• ACTIVITY: The answer should be an exact repeat of the stretch of material below from the line containing "else ((if N.testbit" through the line containing "#[export] Instance is_double_dec".

═══

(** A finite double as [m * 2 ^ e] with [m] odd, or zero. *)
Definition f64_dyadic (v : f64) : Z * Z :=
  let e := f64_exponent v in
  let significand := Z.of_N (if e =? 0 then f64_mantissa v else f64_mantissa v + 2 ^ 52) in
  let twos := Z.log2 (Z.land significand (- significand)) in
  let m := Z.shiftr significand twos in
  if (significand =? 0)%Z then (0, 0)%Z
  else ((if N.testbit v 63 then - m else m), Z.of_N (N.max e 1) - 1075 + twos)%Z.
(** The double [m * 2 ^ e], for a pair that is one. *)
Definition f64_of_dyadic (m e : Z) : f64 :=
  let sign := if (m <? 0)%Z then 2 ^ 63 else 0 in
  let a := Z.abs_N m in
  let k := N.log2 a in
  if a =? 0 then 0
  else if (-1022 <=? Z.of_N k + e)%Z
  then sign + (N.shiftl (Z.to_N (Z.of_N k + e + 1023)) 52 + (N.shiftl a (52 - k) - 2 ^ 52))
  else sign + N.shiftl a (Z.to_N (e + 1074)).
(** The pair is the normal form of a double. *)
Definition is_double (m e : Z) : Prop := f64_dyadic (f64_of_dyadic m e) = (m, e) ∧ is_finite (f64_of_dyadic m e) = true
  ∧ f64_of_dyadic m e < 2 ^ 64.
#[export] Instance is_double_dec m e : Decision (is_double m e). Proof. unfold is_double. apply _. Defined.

═══

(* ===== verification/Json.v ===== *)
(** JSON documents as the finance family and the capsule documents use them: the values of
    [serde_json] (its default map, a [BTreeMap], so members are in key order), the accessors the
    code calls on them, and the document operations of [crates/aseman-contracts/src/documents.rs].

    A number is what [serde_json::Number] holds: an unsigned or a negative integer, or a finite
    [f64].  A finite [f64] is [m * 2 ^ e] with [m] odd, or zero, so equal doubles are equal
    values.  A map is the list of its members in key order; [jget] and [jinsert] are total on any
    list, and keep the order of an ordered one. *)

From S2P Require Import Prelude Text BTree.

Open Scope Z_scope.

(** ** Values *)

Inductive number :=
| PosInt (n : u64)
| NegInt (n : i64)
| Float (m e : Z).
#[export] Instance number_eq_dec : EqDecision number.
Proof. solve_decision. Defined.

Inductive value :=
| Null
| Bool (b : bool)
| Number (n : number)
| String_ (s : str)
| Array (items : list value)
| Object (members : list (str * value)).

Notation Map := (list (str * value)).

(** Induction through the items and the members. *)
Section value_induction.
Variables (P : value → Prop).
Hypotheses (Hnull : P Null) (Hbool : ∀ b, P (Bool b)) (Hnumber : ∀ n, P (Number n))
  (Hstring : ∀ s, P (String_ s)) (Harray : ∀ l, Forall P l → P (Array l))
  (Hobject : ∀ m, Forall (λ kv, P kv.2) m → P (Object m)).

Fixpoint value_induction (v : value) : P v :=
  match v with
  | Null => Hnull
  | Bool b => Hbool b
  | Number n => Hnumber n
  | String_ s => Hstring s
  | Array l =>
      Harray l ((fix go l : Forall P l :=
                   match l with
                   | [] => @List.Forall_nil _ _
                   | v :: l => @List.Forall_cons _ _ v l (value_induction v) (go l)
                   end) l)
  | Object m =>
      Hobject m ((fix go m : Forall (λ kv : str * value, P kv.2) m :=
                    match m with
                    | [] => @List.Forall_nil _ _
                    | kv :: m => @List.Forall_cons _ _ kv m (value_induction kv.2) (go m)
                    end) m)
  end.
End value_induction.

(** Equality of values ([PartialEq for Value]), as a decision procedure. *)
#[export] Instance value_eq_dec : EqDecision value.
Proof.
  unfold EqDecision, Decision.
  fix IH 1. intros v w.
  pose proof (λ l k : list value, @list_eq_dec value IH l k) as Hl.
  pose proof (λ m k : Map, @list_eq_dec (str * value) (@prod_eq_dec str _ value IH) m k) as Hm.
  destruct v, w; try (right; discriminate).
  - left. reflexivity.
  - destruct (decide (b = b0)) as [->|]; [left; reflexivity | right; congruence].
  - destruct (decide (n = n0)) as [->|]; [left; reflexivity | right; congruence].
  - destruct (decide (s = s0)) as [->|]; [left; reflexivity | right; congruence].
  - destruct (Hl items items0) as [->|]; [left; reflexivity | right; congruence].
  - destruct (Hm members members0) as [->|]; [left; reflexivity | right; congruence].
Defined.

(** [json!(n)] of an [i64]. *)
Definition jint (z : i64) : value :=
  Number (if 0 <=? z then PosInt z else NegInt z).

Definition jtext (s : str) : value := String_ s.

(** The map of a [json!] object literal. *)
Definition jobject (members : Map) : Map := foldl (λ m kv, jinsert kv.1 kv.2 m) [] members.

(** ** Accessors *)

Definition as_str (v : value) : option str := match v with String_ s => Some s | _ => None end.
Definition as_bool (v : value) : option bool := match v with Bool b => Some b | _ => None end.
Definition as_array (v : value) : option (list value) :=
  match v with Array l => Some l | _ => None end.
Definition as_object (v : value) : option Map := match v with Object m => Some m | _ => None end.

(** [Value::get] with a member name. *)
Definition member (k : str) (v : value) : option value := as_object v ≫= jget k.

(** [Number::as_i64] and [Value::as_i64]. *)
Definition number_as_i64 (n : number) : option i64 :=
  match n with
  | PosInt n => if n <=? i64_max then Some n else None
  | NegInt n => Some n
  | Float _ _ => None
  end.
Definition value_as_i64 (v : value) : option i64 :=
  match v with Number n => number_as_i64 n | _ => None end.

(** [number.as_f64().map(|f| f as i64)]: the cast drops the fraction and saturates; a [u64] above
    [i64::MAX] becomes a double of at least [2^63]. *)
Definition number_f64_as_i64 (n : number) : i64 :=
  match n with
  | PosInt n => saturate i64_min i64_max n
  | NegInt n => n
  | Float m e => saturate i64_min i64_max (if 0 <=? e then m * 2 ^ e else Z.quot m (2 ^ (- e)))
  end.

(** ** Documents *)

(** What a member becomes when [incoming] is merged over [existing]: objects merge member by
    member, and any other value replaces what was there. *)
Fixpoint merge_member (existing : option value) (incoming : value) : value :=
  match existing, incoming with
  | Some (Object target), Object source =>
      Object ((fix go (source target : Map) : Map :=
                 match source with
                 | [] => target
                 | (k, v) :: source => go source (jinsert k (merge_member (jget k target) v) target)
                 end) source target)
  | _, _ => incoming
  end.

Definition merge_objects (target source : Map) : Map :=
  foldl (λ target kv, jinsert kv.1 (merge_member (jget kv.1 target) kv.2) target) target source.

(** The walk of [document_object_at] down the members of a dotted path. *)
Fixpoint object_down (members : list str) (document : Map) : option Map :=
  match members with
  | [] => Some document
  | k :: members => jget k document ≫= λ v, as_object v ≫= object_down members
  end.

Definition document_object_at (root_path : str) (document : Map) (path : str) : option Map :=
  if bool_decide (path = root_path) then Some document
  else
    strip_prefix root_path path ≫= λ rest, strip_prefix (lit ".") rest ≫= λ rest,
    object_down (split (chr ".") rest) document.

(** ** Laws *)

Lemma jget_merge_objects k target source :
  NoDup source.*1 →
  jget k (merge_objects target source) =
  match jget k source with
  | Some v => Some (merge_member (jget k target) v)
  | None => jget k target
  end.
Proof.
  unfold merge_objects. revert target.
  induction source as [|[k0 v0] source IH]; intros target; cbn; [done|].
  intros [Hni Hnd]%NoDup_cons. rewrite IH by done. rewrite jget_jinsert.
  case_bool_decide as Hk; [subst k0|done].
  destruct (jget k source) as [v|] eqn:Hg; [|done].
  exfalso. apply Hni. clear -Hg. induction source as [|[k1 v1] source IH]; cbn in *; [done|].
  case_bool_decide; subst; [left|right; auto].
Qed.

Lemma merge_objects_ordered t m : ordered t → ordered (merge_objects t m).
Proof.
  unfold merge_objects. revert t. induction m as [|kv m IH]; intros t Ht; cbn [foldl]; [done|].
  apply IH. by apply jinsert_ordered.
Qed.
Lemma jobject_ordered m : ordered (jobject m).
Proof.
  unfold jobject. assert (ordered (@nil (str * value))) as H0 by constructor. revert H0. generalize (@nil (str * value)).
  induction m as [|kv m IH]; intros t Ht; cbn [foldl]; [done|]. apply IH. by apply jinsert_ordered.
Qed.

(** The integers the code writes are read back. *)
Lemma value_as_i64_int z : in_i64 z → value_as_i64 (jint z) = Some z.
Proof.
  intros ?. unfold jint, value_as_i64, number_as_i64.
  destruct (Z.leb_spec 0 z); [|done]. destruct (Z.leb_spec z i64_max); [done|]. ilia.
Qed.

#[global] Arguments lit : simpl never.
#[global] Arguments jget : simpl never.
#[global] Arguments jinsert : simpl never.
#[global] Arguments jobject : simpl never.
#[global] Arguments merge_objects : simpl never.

═══

• SOLUTION:
  else ((if N.testbit v 63 then - m else m), Z.of_N (N.max e 1) - 1075 + twos)%Z.
(** The double [m * 2 ^ e], for a pair that is one. *)
Definition f64_of_dyadic (m e : Z) : f64 :=
  let sign := if (m <? 0)%Z then 2 ^ 63 else 0 in
  let a := Z.abs_N m in
  let k := N.log2 a in
  if a =? 0 then 0
  else if (-1022 <=? Z.of_N k + e)%Z
  then sign + (N.shiftl (Z.to_N (Z.of_N k + e + 1023)) 52 + (N.shiftl a (52 - k) - 2 ^ 52))
  else sign + N.shiftl a (Z.to_N (e + 1074)).
(** The pair is the normal form of a double. *)
Definition is_double (m e : Z) : Prop := f64_dyadic (f64_of_dyadic m e) = (m, e) ∧ is_finite (f64_of_dyadic m e) = true
  ∧ f64_of_dyadic m e < 2 ^ 64.
#[export] Instance is_double_dec m e : Decision (is_double m e). Proof. unfold is_double. apply _. Defined.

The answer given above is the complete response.